不良、旅立つ
デュヴァルの行動は素早かった。
あっという間に魔術師ギルドのお偉いさんから二人分の「遍歴学生」許可証をもぎとり、アランと初めて会った三日後には全ての準備が整っていた。
ちなみに、「遍歴学生」の証明書は、そう簡単に発行される代物ではない。
試験を受けて優秀な学力を認められた生徒にのみ発行され、特別な濃紺のローブと、「遍歴学生」の目印となるバッジを渡される。
遍歴学生には様々な特典がついており、そのうちの一つが、どの交通機関――列車や馬車、船など――でも無料で使うことができる、というものだ。

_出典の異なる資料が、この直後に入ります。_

(** * The round-based agent loop of [src/models/action.ts]

    A shallow embedding of [ActionImpl] (the finish tool built by
    [createReturnTool], [executeSingleRound], [handleHistoryImageMessages],
    [execute], [wrapToolInputSchema] and [unwrapToolCall]) together with
    the properties its specification states about it.

    Conventions of the embedding:
    - JavaScript values are trees ([JsValue]); numbers are the integers
      (those below [10^21] in magnitude, which are printed digit by
      digit), strings are sequences of one-unit characters.
    - Insertion-ordered [Map]s whose order is observed ([toolMap],
      [toolResults]) are association lists with the update-in-place
      behaviour of [Map.prototype.set]; the variable store of the
      execution context, whose order is never observed, is a [gmap].
    - Objects that are mutated through a reference (the tool definitions
      inside [LLMParameters]) live in an explicit store of definitions.
    - The collaborators that are not part of this file (the model
      transport, the tools, the lifecycle hooks, the browser proxy) are
      functions over an abstract external [World]. An invocation that
      a round leaves behind when its stream rejects stays in flight
      and lands when its promise settles. *)

From Stdlib Require Import ZArith Ascii.
From stdpp Require Import gmap strings list fin_maps pretty.

Open Scope string_scope.
Open Scope list_scope.
Lemma match_layer_prefix_sound k p :
  match_layer_prefix k = Some p →
  ∃ c1 c2 ds c3 rest,
    p = prefix_of c1 c2 ds c3 ∧ k = p +:+ rest ∧
    atom_ok Dot c1 = true ∧ atom_ok Dot c2 = true ∧
    ds ≠ "" ∧ all_ok Digit ds = true ∧ atom_ok Dot c3 = true.
Proof.
  unfold match_layer_prefix, layer_prefix_pat. intros H.
  repeat (apply re_match_One in H as (? & ? & ? & -> & ?Hc & H & ->)).
  rewrite re_match_Plus in H.
  apply plus_match_shape in H as (ds & rest & m & -> & Hne & Hds & H & ->).
  apply re_match_One in H as (cz & rest' & m' & -> & Hcz & H & ->).
  injection H as <-.
  repeat match goal with
  | Hc : atom_ok (Lit _) _ = true |- _ => apply bool_decide_eq_true in Hc; subst
  end.
  eexists _, _, ds, cz, rest'. split; [reflexivity|].
  split; [|done].
  unfold prefix_of. rewrite !app_cons. do 13 f_equal. by rewrite app_assoc'.
Qed.

Lemma all_ok_app a s t : all_ok a (s +:+ t) = all_ok a s && all_ok a t.
Proof.
  induction s as [|c s IH]; [done|]. rewrite app_cons. simpl. by rewrite IH, andb_assoc.
Qed.

Lemma source_suffix_head src :
  src ∈ source_suffixes →
  ∃ a src', src = String a src' ∧ is_digit a = false ∧ atom_ok Dot a = true.
Proof.
  intros Hsrc. vm_compute in Hsrc.
  repeat (apply elem_of_cons in Hsrc as [->|Hsrc]; [by eexists _, _|]).
  by apply elem_of_nil in Hsrc.
Qed.

Lemma source_key_matches k p src :
  match_layer_prefix k = Some p → src ∈ source_suffixes →
  is_Some (match_layer_prefix (p +:+ src)).
Proof.
  intros (c1 & c2 & ds & c3 & rest & -> & _ & H1 & H2 & Hne & Hds & H3)%match_layer_prefix_sound Hsrc.
  destruct (is_digit c3) eqn:Hd.
  - apply source_suffix_head in Hsrc as (a & src' & -> & Ha & Ha').
    assert (prefix_of c1 c2 ds c3 +:+ String a src'
            = prefix_of c1 c2 (ds +:+ String c3 "") a +:+ src') as ->.
    { unfold prefix_of.
      repeat (rewrite app_cons || rewrite app_nil_l || rewrite app_assoc'). done. }
    rewrite match_prefix_of; [by eexists|done..| | |done|done].
    + by destruct ds.
    + rewrite all_ok_app, Hds. simpl. by rewrite Hd.
  - rewrite match_prefix_of by done. by eexists.
Qed.

Lemma source_in_suffixes r src :
  r ∈ correspondence_table → src ∈ sources (value r) → src ∈ source_suffixes.
Proof. intros Hr Hsrc. unfold source_suffixes. apply list_elem_of_bind. eauto. Qed.


Section further.
Context {torch : Torch}.

Lemma steps_of_ext hf hf' ps :
  (∀ p, p ∈ ps → layer_steps hf p = layer_steps hf' p) →
  steps_of hf ps = steps_of hf' ps.
Proof.
  unfold steps_of. induction ps as [|p ps IH]; intros Hext; [done|].
  rewrite !bind_cons, Hext by left. f_equal. apply IH. intros q Hq. apply Hext. by right.
Qed.
Definition sample_template_runtime (template : string) : Runtime :=
  {| config := {| XMLTV := XMLTV sample_config;
                  PLAYLIST := PLAYLIST sample_config;
                  STREAM_BASE_URL := Some template |};
     now := now sample_runtime;
     parseDate := parseDate sample_runtime;
     toISOString := toISOString sample_runtime;
     parseString := parseString sample_runtime;
     fromPlaylistLine := fromPlaylistLine sample_runtime |}.

(* ===================================================================== *)
(** ** Further vocabulary: keys of the reconciliation *)
(* ===================================================================== *)

(** The key under which the playlist record at position [j] of the batch
    is stored when it matches no entry. *)
Definition playlist_key (j : nat) (q : ChannelEntry) : string :=
  JsString.or_else (tvg_id q)
    (JsString.or_else (tvg_name q)
       ("playlist_" +:+ JsString.of_Z (Z.of_nat j))).

(** The keys of the records of a batch whose first position is [j]. *)
Fixpoint playlist_keys_from (j : nat) (pl : list ChannelEntry) : list string :=
  match pl with
  | [] => []
  | q :: rest => playlist_key j q :: playlist_keys_from (S j) rest
  end.

Definition playlist_keys (pl : list ChannelEntry) : list string :=
  playlist_keys_from 0 pl.

(** The entries of the batch: each record under its key, as the object
    allocated at [base] plus its position. *)
Fixpoint playlist_entries_from (j base : nat) (pl : list ChannelEntry)
  : ChannelMap :=
  match pl with
  | [] => []
  | q :: rest =>
      (playlist_key j q, base + j) :: playlist_entries_from (S j) base rest
  end.

(** The entries of the store records: each under its [tvg_id], as the
    object at its position. *)
Fixpoint id_entries_from (j : nat) (existing : list ChannelEntry) : ChannelMap :=
  match existing with
  | [] => []
  | x :: rest => (tvg_id x, j) :: id_entries_from (S j) rest
  end.

(** A playlist record with neither [tvg_id] nor [tvg_name]. *)
Definition anonymous (q : ChannelEntry) : bool :=
  negb (JsString.truthy (tvg_id q)) && negb (JsString.truthy (tvg_name q)).

(* ===================================================================== *)
(** ** Further vocabulary: the refresh steps *)
(* ===================================================================== *)

(** A call of the fetcher. *)
Definition is_fetch (e : Event) : bool :=
  match e with
  | EvFetchWithRetry _ _ => true
  | _ => false
  end.

(** A parse of the programmes or an insert into the programme store. *)
Definition is_parse_or_add (e : Event) : bool :=
  match e with
  | EvParseXMLTV _ | EvAddProgrammes _ => true
  | _ => false
  end.

Definition sample_anonymous_batch : list ChannelEntry :=
  [sample_playlist_anonymous; sample_playlist_anonymous;
   sample_playlist_anonymous].

(** Collaborators of a host whose cache holds the sample document and
    whose fetcher answers with a playlist of one entry. *)
Definition online_collaborators : Collaborators :=
  {| isProgrammeDataStale := fun _ => true;
     getCachedFile := fun name _ =>
       if String.eqb name "xmltv.xml" then Some "<tv>sample</tv>" else None;
     fetchWithRetry := fun _ name _ =>
       if String.eqb name "playlist.m3u"
       then Some ("#EXTINF:-1,One" +:+ String "010" "http://host/one.m3u8")
       else None;
     getCachedFilePath := fun name _ => Some ("/cache/" +:+ name);
     writeFileOutcome := fun _ _ _ => Written |}.

(** A world whose stored channels all carry a distinct [tvg_id] and whose
    cached playlist holds no entry. *)
Definition sample_world_with_ids : World :=
  {| state :=
       {| store_channels := [sample_existing_abc];
          store_programmes := [];
          fs_files := {[ "/cache/playlist.m3u" := "#EXTM3U" ]};
          cache_purges := 0;
          scheduler_arms := 0 |};
     trace := [] |}.

(* ===================================================================== *)
(** ** Facts about strings and numbers *)
(* ===================================================================== *)

Lemma truthy_false_empty (s : string) : JsString.truthy s = false -> s = "".
Proof. destruct s; [reflexivity | discriminate]. Qed.

Lemma truthy_cons (c : ascii) (s : string) : JsString.truthy (String c s) = true.
Proof. reflexivity. Qed.

Lemma is_numeric_truthy (s : string) :
  JsString.is_numeric s = true -> JsString.truthy s = true.
Proof. unfold JsString.is_numeric. intros H. apply andb_true_iff in H. tauto. Qed.

Lemma is_digit_not_space (c : ascii) :
  JsString.is_digit c = true -> JsString.is_space c = false.
Proof.
  unfold JsString.is_digit, JsString.is_space. cbv zeta.
  generalize (JsString.code c). intros n H.
  apply andb_true_iff in H. destruct H as [H1 H2].
  apply N.leb_le in H1. apply N.leb_le in H2.
  repeat match goal with
         | |- (_ || _)%bool = false => apply orb_false_iff; split
         | |- (_ && _)%bool = false => apply andb_false_iff
         end.
  - right. apply N.leb_gt. lia.
  - apply N.eqb_neq. lia.
  - apply N.eqb_neq. lia.
Qed.

Lemma span_digits_all (s : string) :
  JsString.all_digits s = true -> JsString.span_digits s = (s, "").
Proof.
  induction s as [|c r IH]; simpl; [reflexivity|].
  intros H. apply andb_true_iff in H. destruct H as [Hc Hr].
  rewrite Hc, (IH Hr). reflexivity.
Qed.
(** X9: [avg] never returns a NaN, an infinity, a negative zero or a
    subnormal number: every result is positive zero or a normal number, and
    is a well-formed binary64 value. *)
Theorem avg_class (a b : Z) :
  In (SFclassify Double.prec (avg a b))
    [FloatClass.PZero; FloatClass.PNormal; FloatClass.NNormal]
  /\ valid_binary Double.prec Double.emax (avg a b) = true.
Proof.
  destruct (avg_shape a b) as [Hz|[s [m [e [Hf [Hm He]]]]]].
  - rewrite Hz. split; [left; reflexivity|reflexivity].
  - rewrite Hf. split.
    + cbn [SFclassify]. rewrite Hm. destruct s; cbn; auto.
    + cbn [valid_binary]. unfold bounded, canonical_mantissa.
      rewrite Hm, fexp_normal by lia.
      apply andb_true_intro. split.
      * apply Z.eqb_eq. lia.
      * apply Z.leb_le. unfold Double.emax, Double.prec. lia.
Qed.

(** X10: adding a result of [avg] to itself gives the conversion of the
    [int] sum: the sum (as the code computed it) is recovered from the
    average without loss. *)
Theorem avg_twice_is_sum (a b : Z) :
  Double.add (avg a b) (avg a b) = Double.of_int (Int32.add a b).
Proof.
  unfold avg. apply add_half_half.
  pose proof (add_abs a b). lia.
Qed.
(** * OpenSplat parameter benchmark: the experiment runner and its collaborators

    A shallow embedding of the three scripts of the repository:

    - [opensplat_param_test_quick.py]  (module [ParamTest]):  [TestCase],
      [TestResult], [OpenSplatTester.__init__], [run_single_test],
      [run_all_tests] and the failure section of [generate_report];
    - [quick_test.py]  (module [QuickTest]):  [TEST_CASES] and the round-robin
      assignment of [run_parallel];
    - [compare_results.py]  (module [CompareResults]):  [parse_ply_header] and
      the grouping of [print_comparison].

    The rest of the scripts follows: the test plan ([Plan]), the report and
    [main] of the benchmark ([Report]), the runs of the quick test
    ([QuickRun]), and the analysis, the tables and [main] of the comparison
    ([Analysis]).

    They rest on models of what the scripts import: the built-ins on strings
    and paths ([Py]), exceptions, clock and console ([Eff]), the subprocess
    and the file system ([OS]) and the thread pool ([Pool]). The properties
    follow the definitions, one module of facts per component.

    Conventions of the embedding.

    - Python [int] is [Z]; Python [str] is [string], read as a sequence of
      code points below 256; [bytes] is [list byte].
    - Readings of [time.time()] and running times are rationals ([Q]): the
      rounding of the floating-point subtraction is not modelled.
    - What the operating system does (the external tool, the file system, the
      clock) is an explicit oracle passed to the function that consults it.
    - A call that can raise returns a sum: [inl e] is the exception [e],
      [inr v] is a normal return.
    - The console is an append-only sink that accepts every line; the lines
      are kept as structured values, their text rendering is left out.
    - A loop that need not end takes fuel, one unit per iteration, and
      returns [None] when it is still running once the fuel is spent. *)

From Stdlib Require Import ZArith List String Ascii Lia QArith Permutation Bool Arith.
From Stdlib Require Import DecimalString DecimalZ DecimalPos Sorted.
From Stdlib.Strings Require Import Byte.
Import ListNotations.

朝早くから、アランは二人の連れと一緒に列車が来るのを待っていた。
遠目から見ればなんということもない三人組だが、そこだけ異様な空気が流れていた。
デュヴァルはなにもしなくても威圧的なオーラを振りまいており、半径一メートル以内に人を寄せ付けない特訓でもしていたのだろうかと不思議になる。
ナディアは意識的に恐い目をして、無差別に威嚇する態度を見せていた。
やっぱり俺が一番常識的やんな、と思っていると、デュヴァルとナディアがそろってこちらを見ていた。
「どうしたんだ?」
デュヴァルが口を開いた。
この男の口からこんな台詞が出るとは思わず、アランは一瞬返事に詰まった。
「すごい気迫だね。誰か殴りたい相手でもいたの?」
アランはナディアを見つめ返した。
「俺は、そんなに物騒な顔をしてたんか?」
「物騒もなにも……リーダー自体、物騒の代名詞じゃない」
アランがショックを受けている間に列車が到着し、自分の発言がどんな効果をもたらしたかなどまるで気にしないで、デュヴァルとナディアはさっさと乗車してしまった。
アランは流れていく風景をぼんやりと見つめながら、これからのこと――ではなく、今までのことを思い返していた。
自分としてはいつでも愛想よく、を心がけていたつもりだったのだが、周りによるとそうではなかったらしい。
目つきだろうか。
ふと本を読んでいたデュヴァルと目があったので、アランは試しににっこりとほほ笑んでみた。
デュヴァルは表情を変えないまま、
「禍々しいな」
そう言って、再び書物に目を戻した。
禍々しさを一身に纏ったような男にこう言わせるほどなのだから、相当なのだろう。
「もうええ。
あんたに聞いた俺がアホやったわ」
アランはため息をつき、自分の膝に頭を乗せて眠っているナディアの髪を手ですいた。
すると、ナディアが目を覚ましてしまった。
「リーダー……」
「ああ、悪い。起こしたな」
ナディアは眠たそうに目をこすった。
どうやら寝ぼけているようだ。
「リーダー。
私、リーダーが好きだよ……。
こんなに、人を射殺せそうな目をできる人、リーダーしか知らないから……」
一部の単語を覗けば、ある意味立派な告白だ。
中身は狂犬だろうが、かわいい女の子にこう言われれば、悪い気はしない。
アランは照れ隠しに自分の髪の毛をかきむしった。
「俺がお前を旅の連れに選んだ理由、教えてやろうか」
デュヴァルを見ると、こちらは前科持ちの犯罪者のような物騒な笑みを浮かべていた。
「聞いてほしいんやったら、聞くけど……」
「お前なら、いい弟子になると思ったんだ」
「俺はいつの間に、あんたに弟子入りしたんやろうな……」
「いいから、黙って聞け。
お前は俺と目が合っても怯えないだろう。
いちいち怯えるようなのがそばにいたら、鬱陶しくてたまらん。
その点、お前は楽だ」
デュヴァルの声に自嘲めいたものを感じ取り、アランはわざとふざけた態度で肩をすくめた。
「それって、俺やったら和むってことやんな」
少し調子に乗って言ってみると、デュヴァルは小さく笑った。
「そうかもしれんな」
アランは言葉を失った。
人を拒絶する硬い壁を張り巡らしているかと思えば――突然こんな面を見せるのは、反則だ。
アランは気のきいた返しを必死に考えたが、思い浮かばなかった。
そして、言葉はいらないのだと気づき、むず痒さを抱えたまま、窓のほうに顔を背けた。
しばらくして、アランはぽつりと呟いた。
「この旅、面白くなりそうやな……」
デュヴァルは本に目を落としたまま、黙ってその言葉を受け止めた。